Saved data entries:
(** * Data *)

Record lease_row : Type := MkLease {
  l_holder : string;
  l_acquiredAt : Z;
  l_expiresAt : Z;
  l_fencingToken : Z;
  l_metadata : option string
}.

Record grant : Type := MkGrant {
  g_leaseId : string;
  g_holderId : string;
  g_acquiredAt : Z;
  g_expiresAt : Z;
  g_fencingToken : Z;
  g_metadata : option string
}.

Abbreviation leases := (gmap string lease_row).

Inductive lease_error : Type := EmptyLeaseId | EmptyHolderId | BadTtl | BadFencingToken.

Definition MAX_SAFE : Z := 2 ^ 53 - 1.

Definition validateLeaseArguments (leaseId holderId : string) (ttlMs : Z) : result lease_error unit :=
  throw_if blank leaseId with EmptyLeaseId in
  throw_if blank holderId with EmptyHolderId in
  throw_if ttlMs <=? 0 with BadTtl in
  Ok tt.

Definition validateFencingToken (token : Z) : result lease_error unit :=
  throw_if (token <? 1) || (MAX_SAFE <? token) with BadFencingToken in Ok tt.

Definition validate_token (token : option Z) : result lease_error unit :=
  match token with Some token => validateFencingToken token | None => Ok tt end.

(** * Operations *)

Definition next_token (existing : option lease_row) : Z := Z.max 0 (default 0 (l_fencingToken <$> existing)) + 1.

Definition acquireLease (t : leases) (now : Z) (leaseId holderId : string) (ttlMs : Z) (metadata : option string)
  : result lease_error (leases * option grant) :=
  let* _ := validateLeaseArguments leaseId holderId ttlMs in
  let expiresAt := now + ttlMs in
  let existing := t !! leaseId in
  let taken := match existing with
               | Some r => (now <? l_expiresAt r) && negb (bool_decide (l_holder r = holderId))
               | None => false
               end in
  if taken then Ok (t, None)
  else
    let token := next_token existing in
    Ok (<[leaseId := MkLease holderId now expiresAt token metadata]> t,
        Some (MkGrant leaseId holderId now expiresAt token metadata)).

Definition acquire (t : leases) (now : Z) (leaseId holderId : string) (ttlMs : Z) (metadata : option string)
  : result lease_error (leases * bool) :=
  match acquireLease t now leaseId holderId ttlMs metadata with
  | Ok (t, g) => Ok (t, bool_decide (is_Some g))
  | Err e => Err e
  end.

(** The row a conditional [UPDATE] of one lease matches. *)
Definition matching (t : leases) (leaseId holderId : string) (token : option Z) : option lease_row :=
  match t !! leaseId with
  | Some r =>
      if bool_decide (l_holder r = holderId) && match token with Some k => l_fencingToken r =? k | None => true end
      then Some r else None
  | None => None
  end.

Definition renew (t : leases) (now : Z) (leaseId holderId : string) (ttlMs : Z) (token : option Z)
  : result lease_error (leases * bool) :=
  let* _ := validateLeaseArguments leaseId holderId ttlMs in
  let* _ := validate_token token in
  match matching t leaseId holderId token with
  | Some r =>
      if now <? l_expiresAt r
      then Ok (<[leaseId := MkLease (l_holder r) (l_acquiredAt r) (now + ttlMs) (l_fencingToken r) (l_metadata r)]> t, true)
      else Ok (t, false)
  | None => Ok (t, false)
  end.

Definition release (t : leases) (now : Z) (leaseId holderId : string) (token : option Z)
  : result lease_error (leases * bool) :=
  let* _ := validateLeaseArguments leaseId holderId 1 in
  let* _ := validate_token token in
  match matching t leaseId holderId token with
  | Some r => Ok (<[leaseId := MkLease (l_holder r) (l_acquiredAt r) (now - 1) (l_fencingToken r) None]> t, true)
  | None => Ok (t, false)
  end.

Definition getLease (t : leases) (leaseId : string) : option lease_row := t !! leaseId.

Definition isLeaseActive (t : leases) (now : Z) (leaseId holderId : string) (token : Z) : result lease_error bool :=
  let* _ := validateFencingToken token in
  Ok (match getLease t leaseId with
      | Some r => bool_decide (l_holder r = holderId) && (l_fencingToken r =? token) && (now <? l_expiresAt r)
      | None => false
      end).

Definition isLockedByOther (t : leases) (now : Z) (leaseId holderId : string) : bool :=
  match getLease t leaseId with
  | Some r => (now <? l_expiresAt r) && negb (bool_decide (l_holder r = holderId))
  | None => false
  end.

(** * Histories *)

Inductive lease_call : Type :=
| CAcquire (leaseId holderId : string) (ttlMs : Z) (metadata : option string)
| CRenew (leaseId holderId : string) (ttlMs : Z) (token : option Z)
| CRelease (leaseId holderId : string) (token : option Z).

(** One call: the table after it (a throw changes nothing) and the grant it made. *)
Definition lease_step (t : leases) (now : Z) (c : lease_call) : leases * option grant :=
  match c with
  | CAcquire id h ttl m => match acquireLease t now id h ttl m with Ok (t, g) => (t, g) | Err _ => (t, None) end
  | CRenew id h ttl k => match renew t now id h ttl k with Ok (t, _) => (t, None) | Err _ => (t, None) end
  | CRelease id h k => match release t now id h k with Ok (t, _) => (t, None) | Err _ => (t, None) end
  end.

(** A history of calls, each at its clock reading: the final table and the grants in order. *)
Fixpoint lease_run (t : leases) (calls : list (Z * lease_call)) : leases * list grant :=
  match calls with
  | [] => (t, [])
  | (now, c) :: calls =>
      let '(t, g) := lease_step t now c in
      let '(t, gs) := lease_run t calls in
      (t, option_list g ++ gs)
  end.

(** * Tokens *)

Definition token_of (t : leases) (id : string) : Z := Z.max 0 (default 0 (l_fencingToken <$> t !! id)).

Definition grants_of (id : string) (gs : list grant) : list grant :=
  List.filter (fun g => bool_decide (g_leaseId g = id)) gs.

(** What a call does to the row of a lease. *)
Lemma lease_step_row t now c id :
  let '(t', g) := lease_step t now c in
  match g with
  | Some g =>
      (g_leaseId g = id -> g_fencingToken g = token_of t id + 1 /\
         t' !! id = Some (MkLease (g_holderId g) now (g_expiresAt g) (g_fencingToken g) (g_metadata g))) /\
      (g_leaseId g <> id -> t' !! id = t !! id)
  | None =>
      match t !! id, t' !! id with
      | Some r, Some r' => l_fencingToken r' = l_fencingToken r /\ l_holder r' = l_holder r
      | None, None => True
      | _, _ => False
      end
  end.
Proof.
  assert (Hsame : match t !! id, t !! id with
    | Some r, Some r' => l_fencingToken r' = l_fencingToken r /\ l_holder r' = l_holder r
    | None, None => True | _, _ => False end) by (by destruct (t !! id)).
  assert (Hupd : forall i h k r f, matching t i h k = Some r ->
    (l_fencingToken (f r) = l_fencingToken r) -> (l_holder (f r) = l_holder r) ->
    match t !! id, <[i := f r]> t !! id with
    | Some r, Some r' => l_fencingToken r' = l_fencingToken r /\ l_holder r' = l_holder r
    | None, None => True | _, _ => False end).
  { intros i h k r f Hm Hk Hh. unfold matching in Hm. destruct (t !! i) as [r0|] eqn:E; [|done].
    destruct (_ && _); [|done]. injection Hm as ->. destruct (decide (i = id)) as [->|Hne].
    - by rewrite E, lookup_insert_eq.
    - by rewrite lookup_insert_ne by done. }
  destruct c as [i h ttl m|i h ttl k|i h k]; simpl.
  - unfold acquireLease. destruct (validateLeaseArguments _ _ _); simpl; [|exact Hsame].
    destruct (match t !! i with Some _ => _ | None => _ end); [exact Hsame|]. simpl. split.
    + intros ->. rewrite lookup_insert_eq. done.
    + intros Hne. by rewrite lookup_insert_ne.
  - unfold renew. destruct (validateLeaseArguments _ _ _); simpl; [|exact Hsame].
    destruct (validate_token k); simpl; [|exact Hsame]. destruct (matching t i h k) as [r|] eqn:E; [|exact Hsame].
    destruct (now <? l_expiresAt r); [|exact Hsame].
    by apply (Hupd i h k r (fun r => MkLease (l_holder r) (l_acquiredAt r) (now + ttl) (l_fencingToken r) (l_metadata r))).
  - unfold release. destruct (validateLeaseArguments _ _ _); simpl; [|exact Hsame].
    destruct (validate_token k); simpl; [|exact Hsame]. destruct (matching t i h k) as [r|] eqn:E; [|exact Hsame].
    by apply (Hupd i h k r (fun r => MkLease (l_holder r) (l_acquiredAt r) (now - 1) (l_fencingToken r) None)).
Qed.

Lemma lease_step_token t now c id :
  let '(t', g) := lease_step t now c in
  match g with
  | Some g => if bool_decide (g_leaseId g = id) then g_fencingToken g = token_of t id + 1 /\ token_of t' id = token_of t id + 1
              else token_of t' id = token_of t id
  | None => token_of t' id = token_of t id
  end.
Proof.
  pose proof (lease_step_row t now c id) as H. destruct (lease_step t now c) as [t' [g|]]; unfold token_of in *.
  - destruct H as [H1 H2]. case_bool_decide as E.
    + destruct (H1 E) as [-> ->]. split; [done|]. simpl. destruct (t !! id); simpl; lia.
    + by rewrite H2.
  - destruct (t !! id), (t' !! id); try done. simpl. by destruct H as [-> _].
Qed.

Lemma lease_run_tokens calls t id :
  let '(t', gs) := lease_run t calls in
  token_of t' id = token_of t id + Z.of_nat (length (grants_of id gs)) /\
  g_fencingToken <$> grants_of id gs = (fun i => token_of t id + 1 + Z.of_nat i) <$> seq 0 (length (grants_of id gs)).
Proof.
  revert t. induction calls as [|[now c] calls IH]; intros t; simpl; [split; [lia|done]|].
  pose proof (lease_step_token t now c id) as Hs. destruct (lease_step t now c) as [t1 g].
  specialize (IH t1). destruct (lease_run t1 calls) as [t2 gs]. destruct IH as [H1 H2].
  unfold grants_of. rewrite List.filter_app. fold (grants_of id gs). destruct g as [g|]; simpl.
  2: { by rewrite <- Hs. }
  case_bool_decide as E; simpl; [|by rewrite <- Hs].
  destruct Hs as [Hk Ht]. split; [lia|]. rewrite Hk. f_equal; [lia|].
  etransitivity; [exact H2|]. rewrite <- fmap_S_seq. rewrite <- list_fmap_compose. apply list_fmap_ext. intros i x _. simpl. lia.
Qed.

(** Fencing tokens are never reused and stay exact.  Whatever calls are made on the
    table and in whatever order, the tokens granted for a lease are consecutive integers that
    start after the last one ever granted; so as long as fewer than [2^53 - 1] grants were
    made they are all safe integers that the checks accept. *)
Theorem fencing_tokens_are_consecutive t calls id :
  let '(t', gs) := lease_run t calls in
  let tokens := g_fencingToken <$> grants_of id gs in
  tokens = (fun i => token_of t id + 1 + Z.of_nat i) <$> seq 0 (length tokens) /\
  token_of t' id = token_of t id + Z.of_nat (length tokens) /\
  (token_of t id + Z.of_nat (length tokens) <= MAX_SAFE ->
   forall k, k ∈ tokens -> validateFencingToken k = Ok tt).
Proof.
  pose proof (lease_run_tokens calls t id) as H. destruct (lease_run t calls) as [t' gs]. cbv zeta.
  rewrite length_fmap. destruct H as [H1 H2]. split; [done|]. split; [done|].
  intros Hmax k Hk. setoid_rewrite H2 in Hk. apply list_elem_of_fmap_1 in Hk as (i & -> & Hi). apply elem_of_seq in Hi.
  unfold validateFencingToken. assert (0 <= token_of t id) by (unfold token_of; lia).
  destruct (_ || _) eqn:E; [|done]. apply orb_true_iff in E as [E|E]; bools; lia.
Qed.

(** * Fencing *)

(** A token that is not the one of the row acts on nothing. *)
Lemma other_token_is_dead t now id h k :
  token_of t id <> k -> 0 < k ->
  isLeaseActive t now id h k <> Ok true /\
  (forall ttl r, renew t now id h ttl (Some k) = Ok r -> r = (t, false)) /\
  (forall r, release t now id h (Some k) = Ok r -> r = (t, false)).
Proof.
  intros Hk Hpos.
  assert (Hm : matching t id h (Some k) = None).
  { unfold matching, token_of in *. destruct (t !! id) as [r|]; [|done]. simpl in Hk.
    destruct (bool_decide _); [|done]. simpl. destruct (l_fencingToken r =? k) eqn:E; [|done]. bools. lia. }
  split; [|split].
  - unfold isLeaseActive, getLease. destruct (validateFencingToken k); simpl; [|done].
    unfold token_of in Hk. destruct (t !! id) as [r|]; [|done]. simpl in Hk.
    destruct (l_fencingToken r =? k) eqn:E; [bools; lia|]. by rewrite andb_false_r.
  - intros ttl r. unfold renew. destruct (validateLeaseArguments _ _ _), (validate_token _); simpl; try done.
    rewrite Hm. congruence.
  - intros r. unfold release. destruct (validateLeaseArguments _ _ _), (validate_token _); simpl; try done.
    rewrite Hm. congruence.
Qed.

Lemma lease_run_grant t calls g :
  g ∈ snd (lease_run t calls) ->
  token_of t (g_leaseId g) < g_fencingToken g <= token_of (fst (lease_run t calls)) (g_leaseId g).
Proof.
  intros Hg. pose proof (lease_run_tokens calls t (g_leaseId g)) as H. destruct (lease_run t calls) as [t' gs].
  cbn [fst snd] in *. destruct H as [H1 H2].
  assert (Hin : g_fencingToken g ∈ g_fencingToken <$> grants_of (g_leaseId g) gs).
  { apply list_elem_of_fmap_2, list_elem_of_In, List.filter_In. split; [by apply list_elem_of_In|].
    by apply bool_decide_eq_true. }
  rewrite H2 in Hin. apply list_elem_of_fmap_1 in Hin as (i & -> & Hi). apply elem_of_seq in Hi. lia.
Qed.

■ YOUR OBJECTIVE: Transcribe, exactly and without additions, the lines of the records above, beginning with the line that contains "else token_of t'" and ending with the line that contains "pose proof (lease_step_token", both included.

■ SOLUTION FOR THIS EXERCISE:
              else token_of t' id = token_of t id
  | None => token_of t' id = token_of t id
  end.
Proof.
  pose proof (lease_step_row t now c id) as H. destruct (lease_step t now c) as [t' [g|]]; unfold token_of in *.
  - destruct H as [H1 H2]. case_bool_decide as E.
    + destruct (H1 E) as [-> ->]. split; [done|]. simpl. destruct (t !! id); simpl; lia.
    + by rewrite H2.
  - destruct (t !! id), (t' !! id); try done. simpl. by destruct H as [-> _].
Qed.

Lemma lease_run_tokens calls t id :
  let '(t', gs) := lease_run t calls in
  token_of t' id = token_of t id + Z.of_nat (length (grants_of id gs)) /\
  g_fencingToken <$> grants_of id gs = (fun i => token_of t id + 1 + Z.of_nat i) <$> seq 0 (length (grants_of id gs)).
Proof.
  revert t. induction calls as [|[now c] calls IH]; intros t; simpl; [split; [lia|done]|].
  pose proof (lease_step_token t now c id) as Hs. destruct (lease_step t now c) as [t1 g].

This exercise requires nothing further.